Difference between aggregator with sorted input and without sorted input

jawsnnn picture jawsnnn · Jul 17, 2015 · Viewed 7.6k times · Source

My question is primarily theoretical. When we use an aggregator in a Informatica workflow and do not select the sorted input property, I assume the aggregator transformation sorts the data based on the group by ports and then does the aggregation. To improve the performance of this operation, it is often suggested to turn the sorted input property on, and pass the output of a sorter transformation (with keys = group by ports) to the aggregator. My question is: From the perspective of the map, the number of operations is similar in both cases: Sort the data, then Aggregate it. Why is it then that the sorter + Aggregator (Sorted input) runs much faster than a single Aggregator (no sorted input)?

Answer

Samik picture Samik · Jul 17, 2015

It is not correct that aggregator transformation sorts the data before aggregation.
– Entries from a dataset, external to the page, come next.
Lemma vals_map {A K} `{KeyOrder K} (f : A -> K) (g : A -> Q) (k : K) (l : list A) :
  vals k (map (fun r => (f r, g r)) l) = map g (filter (fun r => keqb (f r) k) l).
Proof.
  unfold vals. induction l as [|r l IH]; simpl; auto.
  destruct (keqb (f r) k); simpl; now rewrite IH.
Qed.

Lemma filter_ext_eqb (t : string) (db : Table) :
  filter (fun r => keqb (tx_type r) t) db =
  filter (fun r => String.eqb (tx_type r) t) db.
Proof. apply filter_ext. intros r. apply keqb_string. Qed.

Lemma totals_lookup (db : Table) (t : string) (d : dict Q) :
  dict_get t d = Some 0 ->
  dict_get t (fold_left (fun d row => dict_set (fst row) (snd row) d)
                        (select_totals_by_type db) d)
  = Some (Qsum (amounts_of t db)).
Proof.
  intros D. rewrite dict_get_fold by apply group_sum_sorted.
  unfold select_totals_by_type. rewrite group_sum_assoc, vals_map, filter_ext_eqb.
  fold (amounts_of t db). destruct (amounts_of t db); auto.
Qed.

Lemma calculate_totals_eq (db : Table) :
  calculate_totals db =
    Returned {| total_income := Qsum (amounts_of "income" db);
                total_expense := Qsum (amounts_of "expense" db);
                total_investment := Qsum (amounts_of "investment" db);
                net_savings := Qsum (amounts_of "income" db)
                               - Qsum (amounts_of "expense" db) |}.
Proof.
  unfold calculate_totals, dict_item.
  rewrite !totals_lookup by reflexivity. reflexivity.
Qed.

(** In exact arithmetic: for every table, [calculate_totals] returns (it
    raises no [KeyError]) and reports, for each of income, expense and
    investment, the arithmetic sum of [amount] over the rows of that type
    -- hence [0] for a type without rows -- with [net_savings] the income
    total minus the expense total; on the empty table all four results
    are [0]. *)
Lemma calculate_totals_exact :
  calculate_totals [] =
    Returned {| total_income := 0; total_expense := 0;
                total_investment := 0; net_savings := 0 |} /\
  forall db : Table,
    exists r : Totals,
      calculate_totals db = Returned r /\
      total_income r = Qsum (amounts_of "income" db) /\
      total_expense r = Qsum (amounts_of "expense" db) /\
      total_investment r = Qsum (amounts_of "investment" db) /\
      net_savings r = total_income r - total_expense r.
Proof.
  split; [reflexivity|].
  intros db. rewrite calculate_totals_eq.
  eexists. split; [reflexivity|]. cbn. repeat split.
Qed.

Lemma breakdown_perm (t : string) (db : Table) :
  Permutation (breakdownBySource t db)
    (group_sum (map (fun r => (tx_source r, tx_amount r))
                    (filter (fun r => String.eqb (tx_type r) t) db))).
Proof. apply stable_sort_perm. Qed.

Lemma breakdown_Qsum (t : string) (db : Table) :
  Qsum (map snd (breakdownBySource t db)) = Qsum (amounts_of t db).
Proof.
  rewrite (Qsum_perm _ _ (Permutation_map snd (breakdown_perm t db))).
  rewrite group_sum_Qsum, map_map. reflexivity.
Qed.

(** What the breakdown of type [t] feeds the chart, against the aggregate
    [total] of that type: the per-source sums add up to [total]; when a
    chart is produced its wedges are those sums and its centre total is
    [total]; when none is produced the breakdown is empty. *)
Definition breakdown_agrees (t : string) (db : Table) (total : Q) : Prop :=
  Qsum (map snd (breakdownBySource t db)) = total /\
  match generate_chart t db with
  | Some c =>
      chart_labels c = map fst (breakdownBySource t db) /\
      chart_values c = map snd (breakdownBySource t db) /\
      chart_total c = total
  | None => breakdownBySource t db = []
  end.

Lemma breakdown_agrees_amounts (t : string) (db : Table) :
  breakdown_agrees t db (Qsum (amounts_of t db)).
Proof.
  split; [apply breakdown_Qsum|].
  unfold generate_chart. destruct (breakdownBySource t db) as [|x l] eqn:E; auto.
  cbn [chart_labels chart_values chart_total]. repeat split.
  rewrite py_sum_Qsum, <- E. apply breakdown_Qsum.
Qed.

(** In exact arithmetic: for every table and each of the three types,
    the per-source sums of [breakdownBySource] add up to the total
    [calculate_totals] reports for that type, and the centre total of the
    chart built from them is that same total. *)
Lemma breakdown_sums_to_total (db : Table) :
  exists r : Totals,
    calculate_totals db = Returned r /\
    breakdown_agrees "income" db (total_income r) /\
    breakdown_agrees "expense" db (total_expense r) /\
    breakdown_agrees "investment" db (total_investment r).
Proof.
  rewrite calculate_totals_eq.
  eexists. split; [reflexivity|]. cbn [total_income total_expense total_investment].
  repeat apply conj; apply breakdown_agrees_amounts.
Qed.

(** ** Ranking by sum: [topSources] *)

(** [a] is ranked before [b]: a larger sum, or an equal sum and the
    smaller label. *)
Definition ranked (a b : string * Q) : Prop :=
  snd b < snd a \/ (snd a == snd b /\ klt (fst a) (fst b)).

Lemma ranked_above (x z : string * Q) :
  snd z <= snd x -> klt (fst x) (fst z) -> ranked x z.
Proof.
  intros L Kz. destruct (Qlt_le_dec (snd z) (snd x)) as [Lt|Le].
  - now left.
  - right. split; [now apply Qle_antisym|exact Kz].
Qed.

Lemma ranked_le (a b : string * Q) : ranked a b -> snd b <= snd a.
Proof.
  intros [L|[E _]]; [now apply Qlt_le_weak|]. rewrite E. apply Qle_refl.
Qed.

Lemma sort_insert_ranked (x : string * Q) (s : list (string * Q)) :
  StronglySorted ranked s ->
  Forall (fun z => klt (fst x) (fst z)) s ->
  StronglySorted ranked (sort_insert total_desc x s).
Proof.
  induction s as [|y s IH]; simpl; intros S F.
  - repeat constructor.
  - inversion S as [|? ? S' Fy]; subst.
    inversion F as [|? ? Ky Fs]; subst.
    unfold total_desc at 1. destruct (Qle_bool (snd y) (snd x)) eqn:E.
    + apply Qle_bool_iff in E.
      constructor; [assumption|]. constructor; [now apply ranked_above|].
      rewrite Forall_forall in *. intros z Hz.
      apply ranked_above; [|now apply Fs].
      eapply Qle_trans; [|exact E]. apply ranked_le. now apply Fy.
    + constructor; [now apply IH|].
      apply Forall_forall. intros z Hz.
      apply (Permutation_in _ (sort_insert_perm total_desc x s)) in Hz.
      destruct Hz as [<-|Hz].
      * left. apply Qnot_le_lt. intros L. apply Qle_bool_iff in L. congruence.
      * rewrite Forall_forall in Fy. now apply Fy.
Qed.

(** Sorting key-sorted groups by descending sum keeps equal sums in
    ascending label order. *)
Lemma stable_sort_ranked (l : list (string * Q)) :
  ksorted l -> StronglySorted ranked (stable_sort total_desc l).
Proof.
  induction l as [|[k v] l IH]; simpl; intros S.
  - constructor.
  - apply ksorted_inv in S. destruct S as [S F].
    apply sort_insert_ranked; [now apply IH|].
    apply Forall_forall. intros z Hz.
    apply (Permutation_in _ (stable_sort_perm total_desc l)) in Hz.
    rewrite Forall_forall in F. now apply F.
Qed.

(** The amounts of the rows of type [t] and source [s], in table order. *)
Definition amounts_of_source (t s : string) (db : Table) : list Q :=
  map tx_amount
      (filter (fun r => String.eqb (tx_source r) s)
              (filter (fun r => String.eqb (tx_type r) t) db)).

Definition source_groups (t : string) (rows : list Transaction)
  : list (string * Q) :=
  group_sum (map (fun r => (tx_source r, tx_amount r))
                 (filter (fun r => String.eqb (tx_type r) t) rows)).

Lemma filter_perm {A} (f : A -> bool) (l1 l2 : list A) :
  Permutation l1 l2 -> Permutation (filter f l1) (filter f l2).
Proof.
  induction 1; simpl.
  - constructor.
  - destruct (f x); auto.
  - destruct (f x), (f y); auto. constructor.
  - etransitivity; eassumption.
Qed.
(** The [while ((pr - pl) > SMALL_QUICKSORT)] loop: the larger side of
    each split is pushed with the depth left, the smaller one is split
    again. *)
Fixpoint partition_while (fuel : nat) a (pl pr : nat) (cdepth : Z)
    (stack : list (nat * nat * Z))
  : list nat * nat * nat * list (nat * nat * Z) :=
  match fuel with
  | O => (a, pl, pr, stack)
  | S fuel =>
      if decide (SMALL_QUICKSORT < pr - pl) then
        let '(a, pi) := partition a pl pr in
        let cdepth := (cdepth - 1)%Z in
        if decide (pi - pl < pr - pi) then
          partition_while fuel a pl (pi - 1) cdepth
            ((pi + 1, pr, cdepth) :: stack)
        else
          partition_while fuel a (pi + 1) pr cdepth
            ((pl, pi - 1, cdepth) :: stack)
      else (a, pl, pr, stack)
  end.

(** [while (pj > pl && less(vp, v[*pk])) { *pj-- = *pk--; } *pj = vi;] *)
Fixpoint insert_down (fuel : nat) a (pl vi : nat) (vp : Z) (pj : nat)
  : list nat :=
  match fuel with
  | O => <[pj := vi]> a
  | S fuel =>
      if decide (pl < pj) then
        if less vp (key_at a (pj - 1))
        then insert_down fuel (<[pj := deref a (pj - 1)]> a) pl vi vp (pj - 1)
        else <[pj := vi]> a
      else <[pj := vi]> a
  end.

(** The insertion sort of the positions [pl] to [pr]. *)
Definition insertion_sort a (pl pr : nat) : list nat :=
  foldl (λ a pi,
           let vi := deref a pi in
           insert_down (length a) a pl vi (key vi) pi)
    a (seq (S pl) (pr - pl)).

(** *** [aheapsort_] on the [n] positions from [start]; the heap is
    indexed from 1. *)
Definition heap_at a (start k : nat) : nat := deref a (start + k - 1).

Definition heap_set a (start k x : nat) : list nat :=
  <[start + k - 1 := x]> a.

(** The sift-down loop [for (...; j <= n;)] followed by [a[i] = tmp]. *)
Fixpoint sift_down (fuel : nat) a (start n tmp i j : nat) : list nat :=
  match fuel with
  | O => heap_set a start i tmp
  | S fuel =>
      if decide (j ≤ n) then
        let j :=
          if bool_decide (j < n)
             && less (key (heap_at a start j)) (key (heap_at a start (j + 1)))
          then j + 1 else j in
        if less (key tmp) (key (heap_at a start j))
        then sift_down fuel (heap_set a start i (heap_at a start j))
               start n tmp j (j + j)
        else heap_set a start i tmp
      else heap_set a start i tmp
  end.

(** [for (l = n >> 1; l > 0; --l)] *)
Definition heapify a (start n : nat) : list nat :=
  foldl (λ a l, sift_down n a start n (heap_at a start l) l (2 * l))
    a (reverse (seq 1 (n / 2))).

(** [for (; n > 1;)] *)
Definition heap_extract a (start n : nat) : list nat :=
  foldl (λ a n,
           let tmp := heap_at a start n in
           let a := heap_set a start n (heap_at a start 1) in
           sift_down n a start (n - 1) tmp 1 2)
    a (reverse (seq 2 (n - 1))).

Definition aheapsort a (start n : nat) : list nat :=
  heap_extract (heapify a start n) start n.

(** The outer [while (1)] loop with its [stack_pop]. *)
Fixpoint sort_loop (fuel : nat) a (pl pr : nat) (cdepth : Z)
    (stack : list (nat * nat * Z)) : list nat :=
  match fuel with
  | O => a
  | S fuel =>
      let '(a, stack) :=
        if decide (cdepth < 0)%Z
        then (aheapsort a pl (pr - pl + 1), stack)
        else
          let '(a, pl, pr, stack) :=
            partition_while (length a) a pl pr cdepth stack in
          (insertion_sort a pl pr, stack) in
      match stack with
      | [] => a
      | (pl, pr, cdepth) :: stack => sort_loop fuel a pl pr cdepth stack
      end
  end.

(** [np.argsort(v, kind='quicksort')] *)
Definition aquicksort : list nat :=
  let num := length v in
  sort_loop (S num) (seq 0 num) 0 (num - 1) (2 * npy_get_msb num) [].

End argsort.
(** What [SortKind] asks of the result of an [argsort]. *)
Definition is_argsort (ks : list Z) (r : list nat) : Prop :=
  r ≡ₚ seq 0 (length ks) ∧ StronglySorted Z.le (omap (λ i, ks !! i) r).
It reads each row and stores the data for each group until it reads the entire source, because it cannot be sure where each group ends. Only after reading all the rows, it can perform the aggregation. Consequently, it uses more data cache.
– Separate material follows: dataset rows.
(** * Slot caches with a graduated sweeper: a shallow embedding of package [cache]

    The package offers two fixed-capacity caches addressed by an integer
    slot number, [Bytes] (payload [[]byte]) and [Interface] (payload
    [interface{}]), one process-wide registry per variant and a background
    [cleaner] that purges the registered caches whose memory counter
    exceeds their budget.

    Conventions of the embedding.
    - Go's [int] and [int64] are 64-bit two's-complement integers: a value
      is a [Z] and every arithmetic result goes through [wrap64].
    - A slot holds a pointer to an entry or [nil]: [option] of the entry
      record.  An entry is created by [Store] or [Replace] and put in one
      slot only, so no two slots share an entry and entries are kept by
      value.
    - A run-time panic (slice index out of range, [make] with a length
      that is negative or beyond the run-time's bound on one allocation)
      is the [Panic] result.  Below that bound the memory is taken to be
      there: running out of it ends the process, which is no result at
      all, so the theorems about the constructors say what holds when they
      return and when they panic, not that they return.
    - The mutexes and atomics only matter under concurrency; the embedding
      is the sequential behaviour of each function.
    - [time.Now().Unix()] is an input: a method that reads the clock takes
      the reading as [tim]; the cleaner reads an oracle [clk], its [k]-th
      reading being [clk k]. *)

From Stdlib Require Import ZArith Lia Bool.
From stdpp Require Import base list.

Open Scope Z_scope.

(** ** Machine integers *)

Definition wrap64 (z : Z) : Z := (z + 2 ^ 63) mod 2 ^ 64 - 2 ^ 63.
Definition add64 (a b : Z) : Z := wrap64 (a + b).
Definition sub64 (a b : Z) : Z := wrap64 (a - b).
Definition mul64 (a b : Z) : Z := wrap64 (a * b).
Definition int64 (z : Z) : Prop := - 2 ^ 63 <= z < 2 ^ 63.

(** The counter after a run of atomic decrements, in the order given. *)
Definition decrement (m : Z) (sizes : list Z) : Z :=
  fold_left (fun m s => add64 m (sub64 0 s)) sizes m.

Definition total (sizes : list Z) : Z := foldr Z.add 0 sizes.

(** ** Results of operations that may panic *)

Inductive result (A : Type) : Type :=
| Ok (a : A)
| Panic.
Arguments Ok {A} a.
Arguments Panic {A}.

Definition bind {A B : Type} (r : result A) (k : A -> result B) : result B :=
  match r with
  | Ok a => k a
  | Panic => Panic
  end.

Notation "'let*' x ':=' r 'in' k" := (bind r (fun x => k))
  (at level 10, x name, r at level 100, k at level 200, only parsing).

(** [s[i]] and [s[i] = x] on a slice: both panic outside [0, len(s)). *)
Definition index {A : Type} (s : list A) (i : Z) : result A :=
  if i <? 0 then Panic
  else match s !! Z.to_nat i with
       | Some x => Ok x
       | None => Panic
       end.

Definition assign {A : Type} (s : list A) (i : Z) (x : A) : result (list A) :=
  if i <? 0 then Panic
  else if (Z.to_nat i <? length s)%nat then Ok (<[Z.to_nat i := x]> s)
  else Panic.

(** [make([]*T, n)]: the run-time panics with "len out of range" when [n]
    is negative or when the slice, eight bytes a pointer, is larger than
    [maxAlloc], its bound on one allocation on the 64-bit platforms. *)
Definition maxAlloc : Z := 2 ^ 48.

Definition makeslice_panics (n : Z) : bool :=
  (n <? 0) || (maxAlloc <? 8 * n).

(** [len(p)] as an [int]. *)
Definition len {A : Type} (p : list A) : Z := Z.of_nat (length p).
When you use sorted input option, integration service assumes the data to be sorted by group, and performs aggregate calculations as soon as it reads all the rows for a group.

Performance improvement using sorted input is more significant when you have configured the session with multiple partitions.

Also, sorted input cannot be used, when you have nested aggregate function in the aggregator or the session uses incremental aggregation. Maybe, that is the reason aggregator does not automatically sort the data.